Почему не прилетели ласточки?

Время таволги. Весною в Африке. Кто во что горазд. Родимый корнеплод. Любовь не картошка. Человек из ресторана. Один медведь, другой медведь. Калина вызрела.

22 июля. Чога. Селений на Руси так много, и в каждом собственный узор. Деревня есть, зовется Чога; сижу в избе, несу дозор; неомраченною душою внимаю рокоту реки, припоминаю смутно, что я, так поступил иль вопреки? Зачем свернул с большой дороги под шелест неплакучих ив? Сужу себя, ничуть не строгий, переживаю детектив: я убегал, меня ловили — повестки, женщины, года... Как пишут в прозе, волки выли, и все текла моя вода. Моя река — названье Чога; откуда корень — темнота. Укромна речка-недотрога, и нет через нее моста. Ее, как струны, звучны струи, над ней горланит воронье. Спокоен, не мечу икру я: хоть быстротечно, а мое.

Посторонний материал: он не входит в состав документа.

Lemma timed_away h l m cmd addr clk : timed h l m -> meet l addr = Away -> timed ((cmd, addr, clk) :: h) l m.
Proof.
  intros T Hm. assert (Hd : forall c f, demand (level m) l ((cmd, addr, clk) :: h) c f <-> demand (level m) l h c f).
  { intros c f. split; [|apply demand_mono]. intros (c1 & t & Ht & Hc & Hd). exists c1, t. split_and!; [done..|].
    rewrite times_other in Hd by congruence. rewrite times_cons, decide_False in Hd by (intros [_ ?]; congruence). done. }
  split.
  - intros c. rewrite times_other by congruence. apply (td_prev _ _ _ T).
  - intros c f. rewrite Hd. apply (td_bound _ _ _ T).
  - intros c. setoid_rewrite Hd. apply (td_tight _ _ _ T).
Qed.

Lemma timed_met h l m cmd addr clk :
  timed h l m -> Forall (fun e => 0 <= e.2) h -> 0 <= clk ->
  exists m', met sp (meet l addr) m cmd clk m' /\ timed ((cmd, addr, clk) :: h) l m'.
Proof.
  intros T Hh Hclk. destruct (meet l addr) eqn:Hm; simpl; [by apply timed_target|by apply timed_sibling|].
  exists m. split; [done|]. by apply timed_away.
Qed.
End Timing.

(** ** The whole tree *)

Section Tree.
Context {C St : Type} `{EqDecision C} (sp : standard C St).
Context (SO : standard_ok sp).
Implicit Types (n : dram C St) (m : node C St) (p : list nat).
Abbreviation history := (list (C * list Z * Z)).
(* ===== verification/Hmc.v ===== *)
(** * The HMC standard

    [src/src/ramulator/HMC.h] and [src/src/ramulator/HMC.cpp] as an instance of
    the device tree of [Dram]: commands and states of a vault, which command
    has to precede which ([init_prereq]), hits and open rows ([init_rowhit],
    [init_rowopen]), state transitions ([init_lambda]) and timing constraints
    ([init_timing]) for both speeds.

    The theory: the standard satisfies the laws of [Dram]; in every reachable
    vault a bank is closed or has exactly one open row; decoding a read or a
    write leads through precharge and activation to the access. *)

From S2P Require Import Prelude AddrMap Packet Dram.

(** ** Commands, states, speeds *)

(** [HMC::Command] without [MAX]. *)
Inductive DramCommand : Type := ACT | PRE | PREA | RD | WR | RDA | WRA | REF | PDE | PDX | SRE | SRX.

#[global] Instance DramCommand_eq_dec : EqDecision DramCommand.
Proof. solve_decision. Defined.

(** [HMC::State]; [NoState] is [State::MAX]. *)
Inductive DramState : Type := Opened | Closed | PowerUp | ActPowerDown | PrePowerDown | SelfRefresh | NoState.

#[global] Instance DramState_eq_dec : EqDecision DramState.
Proof. solve_decision. Defined.

Definition hmc_scope (c : DramCommand) : nat :=
  level_index match c with
  | ACT => Row | PRE => Bank | PREA => Vault
  | RD | WR | RDA | WRA => Column
  | REF | PDE | PDX | SRE | SRX => Vault
  end.

Definition hmc_is_opening (c : DramCommand) : bool := match c with ACT => true | _ => false end.
Definition hmc_is_accessing (c : DramCommand) : bool := match c with RD | WR | RDA | WRA => true | _ => false end.
Definition hmc_is_closing (c : DramCommand) : bool := match c with RDA | WRA | PRE | PREA => true | _ => false end.
Definition hmc_is_refreshing (c : DramCommand) : bool := match c with REF => true | _ => false end.

Definition hmc_start (l : nat) : DramState :=
  match l with 0%nat => PowerUp | 2%nat | 3%nat => Closed | _ => NoState end.

(** [translate]: five initialisers; the two remaining elements are the first command. *)
Definition translate (t : ReqType) : DramCommand :=
  match t with
  | READ => RD | WRITE => WR | REFRESH => REF | POWERDOWN => PDE | SELFREFRESH => SRE
  | EXTENSION | INSTRUCTION => ACT
  end.

(** [SpeedEntry], in cycles; [rate], [freq] and [tCK] are not used. *)
Record SpeedEntry : Type := mkSpeed {
  nBL : Z; nCCDS : Z; nCCDL : Z; nRTRS : Z;
  nCL : Z; nRCD : Z; nRP : Z; nCWL : Z;
  nRAS : Z; nRC : Z;
  nRTP : Z; nWTRS : Z; nWTRL : Z; nWR : Z;
  nRRDS : Z; nRRDL : Z; nFAW : Z;
  nRFC : Z; nREFI : Z;
  nPD : Z; nXP : Z; nXPDLL : Z;
  nCKESR : Z; nXS : Z; nXSDLL : Z
}.

Inductive Speed : Type := HMC_2500 | HMC_2500_unlimit_bandwidth.

Definition speed_table (s : Speed) : SpeedEntry :=
  match s with
  | HMC_2500 => mkSpeed 4 4 6 2 17 17 17 13 34 51 9 3 9 19 7 8 17 200 9750 6 8 0 7 0 0
  | HMC_2500_unlimit_bandwidth => mkSpeed 0 1 1 2 17 17 17 13 34 51 9 3 9 19 7 8 17 200 9750 6 8 0 7 0 0
  end.

Definition read_latency (s : SpeedEntry) : Z := nCL s + nBL s.

(** ** The tables of functions *)

Abbreviation vault := (dram DramCommand DramState).
Abbreviation vnode := (node DramCommand DramState).

(** Loops over the banks of a vault: [for (bg : node->children) for (bank : bg->children)]. *)
Definition banks (n : vault) : list vault := bg ← children n; children bg.
Definition map_banks (f : vnode -> vnode) (n : vault) : vault :=
  set_children n (map (fun bg => set_children bg (map (fun b => set_root b (f (root b))) (children bg))) (children n)).
Definition some_bank_open (n : vault) : bool :=
  existsb (fun b => negb (bool_decide (state (root b) = Closed))) (banks n).

Definition prereq_access (n : vault) (cmd : DramCommand) (id : Z) : outcome (option DramCommand) :=
  match state (root n) with
  | PowerUp => Ret None
  | ActPowerDown => Ret (Some PDX)
  | PrePowerDown => Ret (Some PDX)
  | SelfRefresh => Ret (Some SRX)
  | _ => Stop AssertFailed
  end.

Definition prereq_bank (n : vault) (cmd : DramCommand) (id : Z) : outcome (option DramCommand) :=
  match state (root n) with
  | Closed => Ret (Some ACT)
  | Opened => match row_state (root n) !! id with Some _ => Ret (Some cmd) | None => Ret (Some PRE) end
  | _ => Stop AssertFailed
  end.

Definition prereq_refresh (n : vault) (cmd : DramCommand) (id : Z) : outcome (option DramCommand) :=
  Ret (Some (if some_bank_open n then PREA else REF)).

Definition prereq_powerdown (n : vault) (cmd : DramCommand) (id : Z) : outcome (option DramCommand) :=
  match state (root n) with
  | PowerUp | ActPowerDown | PrePowerDown => Ret (Some PDE)
  | SelfRefresh => Ret (Some SRX)
  | _ => Stop AssertFailed
  end.

Definition prereq_selfrefresh (n : vault) (cmd : DramCommand) (id : Z) : outcome (option DramCommand) :=
  match state (root n) with
  | PowerUp => Ret (Some SRE)
  | ActPowerDown | PrePowerDown => Ret (Some PDX)
  | SelfRefresh => Ret (Some SRE)
  | _ => Stop AssertFailed
  end.
Definition tc_vault (tc : tick_config) : vault_config :=
  mkVaultConfig (tc_burst_count tc) (tc_payload_flits tc) (tc_max_pim_remote tc) (read_latency (speed_table (tc_speed tc)))
    (tc_nolat tc).

Record VaultState : Type := mkVaultState {
  ctl : Controller;
  channel : vault;
  rowtable : row_table;
  ref_clk : Z;                       (* refresh->clk *)
  refreshed : Z;
  row_hits : Z;
  row_misses : Z;
  row_conflicts : Z
}.

(** The constructor of the controller of vault [id]. *)
Definition newVaultState (tc : tick_config) (id : Z) : VaultState :=
  mkVaultState (newController id) (new_vault (tc_org tc) (tc_speed tc) id) ∅ 0 0 0 0 0.

Definition set_ctl (st : VaultState) (c : Controller) : VaultState :=
  mkVaultState c (channel st) (rowtable st) (ref_clk st) (refreshed st) (row_hits st) (row_misses st) (row_conflicts st).
Definition set_channel (st : VaultState) (n : vault) : VaultState :=
  mkVaultState (ctl st) n (rowtable st) (ref_clk st) (refreshed st) (row_hits st) (row_misses st) (row_conflicts st).
Definition set_rowtable (st : VaultState) (t : row_table) : VaultState :=
  mkVaultState (ctl st) (channel st) t (ref_clk st) (refreshed st) (row_hits st) (row_misses st) (row_conflicts st).
Definition set_refresh (st : VaultState) (clk r : Z) : VaultState :=
  mkVaultState (ctl st) (channel st) (rowtable st) clk r (row_hits st) (row_misses st) (row_conflicts st).
Definition count_row (st : VaultState) (hit opn : bool) : VaultState :=
  mkVaultState (ctl st) (channel st) (rowtable st) (ref_clk st) (refreshed st)
    (row_hits st + if hit then 1 else 0) (row_misses st + if negb hit && negb opn then 1 else 0)
    (row_conflicts st + if negb hit && opn then 1 else 0).

(** ** Questions about requests *)

Definition get_first_cmd (tc : tick_config) (n : vault) (r : Request) : outcome DramCommand :=
  let cmd := translate (req_type r) in
  if tc_no_DRAM_latency tc then Ret cmd else decode (tc_spec tc) n cmd (vec_list (req_vec r)).

(** The controller as its scheduler and row policy see it. *)
Definition view (tc : tick_config) (n : vault) (clk : Z) : ctrl_view :=
  mkView
    (fun r => cmd ← get_first_cmd tc n r; check (tc_spec tc) n cmd (vec_list (req_vec r)) clk)
    (fun r => check_row_hit (tc_spec tc) n (translate (req_type r)) (vec_list (req_vec r)))
    (fun r => check_row_open (tc_spec tc) n (translate (req_type r)) (vec_list (req_vec r)))
    (fun cmd addr => check (tc_spec tc) n cmd addr clk)
    clk.

(** ** The steps of a tick *)

(** Step 1: the oldest completed read leaves the device and the controller. *)
Definition tick_serve (tc : tick_config) (st : VaultState) : outcome VaultState :=
  match pending (ctl st) with
  | req :: _ =>
      if depart req <=? c_clk (ctl st) then
        n ← (if 1 <? depart req - arrive req
             then update_serving_requests (tc_spec tc) (channel st) (vec_list (req_vec req)) (-1) (c_clk (ctl st))
             else Ret (channel st));
        c ← serve_pending (tc_vault tc) (ctl st);
        Ret (set_ctl (set_channel st n) c)
      else Ret st
  | [] => Ret st
  end.

(** The request of [refresh_target]: its address is the vault only. *)
Definition refresh_request (vault : Z) : Request :=
  set_vec (mkAddrVec vault (-1) (-1) (-1) (-1)) (cpu_request 0 REFRESH 0).

(** Step 2: [tick_ref], with [inject_refresh] and [refresh_target]. *)
Definition tick_ref (tc : tick_config) (st : VaultState) : outcome VaultState :=
  let clk := ref_clk st + 1 in
  if nREFI (speed_table (tc_speed tc)) <=? clk - refreshed st then
    match enqueue (ctl st) (refresh_request (nid (root (channel st)))) with
    | None => Stop AssertFailed
    | Some (_, c) => Ret (set_refresh (set_ctl st c) clk clk)
    end
  else Ret (set_refresh st clk (refreshed st)).

(** [issue_cmd(cmd, addr_vec)] *)
Definition issue_cmd (tc : tick_config) (st : VaultState) (cmd : DramCommand) (addr : list Z) : outcome VaultState :=
  let clk := c_clk (ctl st) in
  b ← check (tc_spec tc) (channel st) cmd addr clk;
  _ ← assert_ b;
  if tc_no_DRAM_latency tc then
    n ← update_timing (tc_spec tc) (channel st) cmd addr clk; Ret (set_channel st n)
  else
    n ← update (tc_spec tc) (channel st) cmd addr clk;
    t ← table_update (rowtable st) cmd addr clk;
    Ret (set_rowtable (set_channel st n) t).

(** The type that selects the scheduled queue. *)
Definition queue_type (c : Controller) : ReqType :=
  match otherq c with _ :: _ => REFRESH | [] => if write_mode c then WRITE else READ end.

(** The queue of type [t] with new contents. *)
Definition set_queue (c : Controller) (t : ReqType) (q : list Request) : Controller :=
  match t with
  | READ => set_queues c q (writeq c) (otherq c) (pending c)
  | WRITE => set_queues c (readq c) q (otherq c) (pending c)
  | _ => set_queues c (readq c) (writeq c) q (pending c)
  end.

Definition is_access (t : ReqType) : bool := match t with READ | WRITE => true | _ => false end.

(** The statistics of the first command of the request at position [k]. *)
Definition first_command (tc : tick_config) (st : VaultState) (k : nat) (req : Request) : outcome (VaultState * Request) :=
  if is_first_command req then
    let req := set_first_command false req in
    let c := ctl st in
    let st := set_ctl st (set_queue c (queue_type c) (<[k := req]> (get_queue c (queue_type c)))) in
    if is_access (req_type req) then
      n ← update_serving_requests (tc_spec tc) (channel st) (vec_list (req_vec req)) 1 (c_clk c);
      let st := set_channel st n in
      hit ← is_row_hit (view tc n (c_clk c)) req;
      opn ← (if hit : bool then Ret true else is_row_open (view tc n (c_clk c)) req);
      Ret (count_row st hit opn, req)
    else Ret (st, req)
  else Ret (st, req).

(** The last command of a request was issued. *)
Definition finish_request (tc : tick_config) (st : VaultState) (k : nat) (req : Request) : outcome VaultState :=
  n ← (if bool_decide (req_type req = WRITE) && (burst_count req - 1 =? 0)
       then update_serving_requests (tc_spec tc) (channel st) (vec_list (req_vec req)) (-1) (c_clk (ctl st))
       else Ret (channel st));
  c ← retire (tc_vault tc) (ctl st) (queue_type (ctl st)) k;
  Ret (set_ctl (set_channel st n) c).

(** Step 4, once a ready request was found. *)
Definition tick_issue (tc : tick_config) (st : VaultState) (k : nat) (req : Request) : outcome VaultState :=
  '(st, req) ← first_command tc st k req;
  cmd ← get_first_cmd tc (channel st) req;
  st ← issue_cmd tc st cmd (vec_list (req_vec req));
  if decide (cmd = translate (req_type req)) then finish_request tc st k req else Ret st.

(** Step 4 without a ready request: the row policy may close a row. *)
Definition tick_speculate (tc : tick_config) (st : VaultState) : outcome VaultState :=
  if tc_no_DRAM_latency tc then Ret st
  else
    victim ← get_victim (view tc (channel st) (c_clk (ctl st))) (tc_policy tc) (rowtable st) PRE;
    match victim with [] => Ret st | _ :: _ => issue_cmd tc st PRE victim end.

Definition tick_schedule (tc : tick_config) (st : VaultState) : outcome VaultState :=
  let v := view tc (channel st) (c_clk (ctl st)) in
  '(head, t) ← get_head v (tc_sched tc) (scheduled_queue (ctl st)) (rowtable st);
  let st := set_rowtable st t in
  match head with
  | None => tick_speculate tc st
  | Some (k, req) =>
      b ← is_ready v req;
      if b : bool then tick_issue tc st k req else tick_speculate tc st
  end.

(** [tick()] *)
Definition tick (tc : tick_config) (st : VaultState) : outcome VaultState :=
  let st := set_ctl st (set_clk_mode (ctl st) (c_clk (ctl st) + 1) (write_mode (ctl st))) in
  st ← tick_serve tc st;
  st ← tick_ref tc st;
  let st := set_ctl st (set_clk_mode (ctl st) (c_clk (ctl st)) (next_write_mode (ctl st))) in
  tick_schedule tc st.

(** [receive] of a request packet. *)
Definition vault_receive (tc : tick_config) (st : VaultState) (p : Packet) : outcome (bool * VaultState) :=
  '(b, c) ← receive (tc_vault tc) (ctl st) p; Ret (b, set_ctl st c).

(** ** The row table and the open rows *)

(** The open row of a bank, and of the bank a key of the row table names. *)
Definition open_of (m : vnode) : option Z :=
  if decide (state m = Opened) then fst <$> head (map_to_list (row_state m)) else None.

Definition open_key (id : Z) (n : vault) (key : list Z) : option Z :=
  match key with
  | [v; bg; bk] =>
      if (v =? id) && (0 <=? bg) && (0 <=? bk) then nd_at n [Z.to_nat bg; Z.to_nat bk] ≫= open_of else None
  | _ => None
  end.

Definition table_ok (id : Z) (n : vault) (t : row_table) : Prop := forall key, re_row <$> t !! key = open_key id n key.

Lemma open_of_closed m : closed_bank m -> open_of m = None.
Proof. intros [Hs _]. unfold open_of. by rewrite Hs. Qed.

Lemma open_of_opened m r : opened_bank m r -> open_of m = Some r.
Proof. intros [Hs Hr]. unfold open_of. by rewrite decide_True, Hr, map_to_list_singleton. Qed.

Lemma open_of_kept m m' : kept m m' -> open_of m' = open_of m.
Proof. intros (Hs & Hr & _). unfold open_of. by rewrite Hs, Hr. Qed.

Lemma open_key_bank id n bg bk m :
  0 <= bg -> 0 <= bk -> nd_at n [Z.to_nat bg; Z.to_nat bk] = Some m -> open_key id n [id; bg; bk] = open_of m.
Proof. intros Hg Hk Hm. unfold open_key. rewrite Z.eqb_refl, (proj2 (Z.leb_le 0 bg)), (proj2 (Z.leb_le 0 bk)), Hm by done. done. Qed.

Из поездки досюда одно впечатление; рядом со мною в автобусе ехал довольно молодой человек русского вида, с металлическими зубами, в дурацкой каскетке с сеткой сзади, будто накомарник наоборот, с высокой тульей, надписью не по-русски — бейсболке. Таковых головных уборов довольно-таки много на головах наших непуганых идиотов, хучь демократов, хучь патриотов: у нас любят вырядиться во что-нибудь совсем уж непотребное-забугорное. Наши девушки носят юбочки чуть ниже промежности... Но это уж из другой оперы, вернусь к дорожному впечатлению. Мой сосед в бейсболке сказал: «Знаете, я читал книгу об этих местах, там так все написано, просто не знаю... Я дал маме прочесть, маме некогда, она на огороде... А я прочел. Ну, знаете, там все ну просто не знаю... Автор, кажется, Глеб Горышин, как-то так». Я скромно признался: «Я Глеб Горышин...». Сосед впал в транс, в Тихвине сходил выпил водки, далее заговорил в тоне неумеренной лести, трагически восклицал: «Такой человек и едете в автобусе?! Вам надо ехать в «мерседесе»! А если в автобусе, то с транспарантом, чтобы все знали, кто едет!» Отвлекаясь от главного пункта, сосед высказывал примерно то же, что высказывают другие русские люди... в бейсболках (не игравшие даже в лапту): вот ужо маленько потерпим — и покажем этим сволочам... Ну да, то самое и покажем. Я вяло возражал, что не покажем, показывать нечего. Сосед возбуждался, ожесточался, восторженная приязнь к ближнему перетекала в злобу, склоку; могло дойти до рукоприкладства. По счастью, мой читатель вышел в Бору, можно стало дышать.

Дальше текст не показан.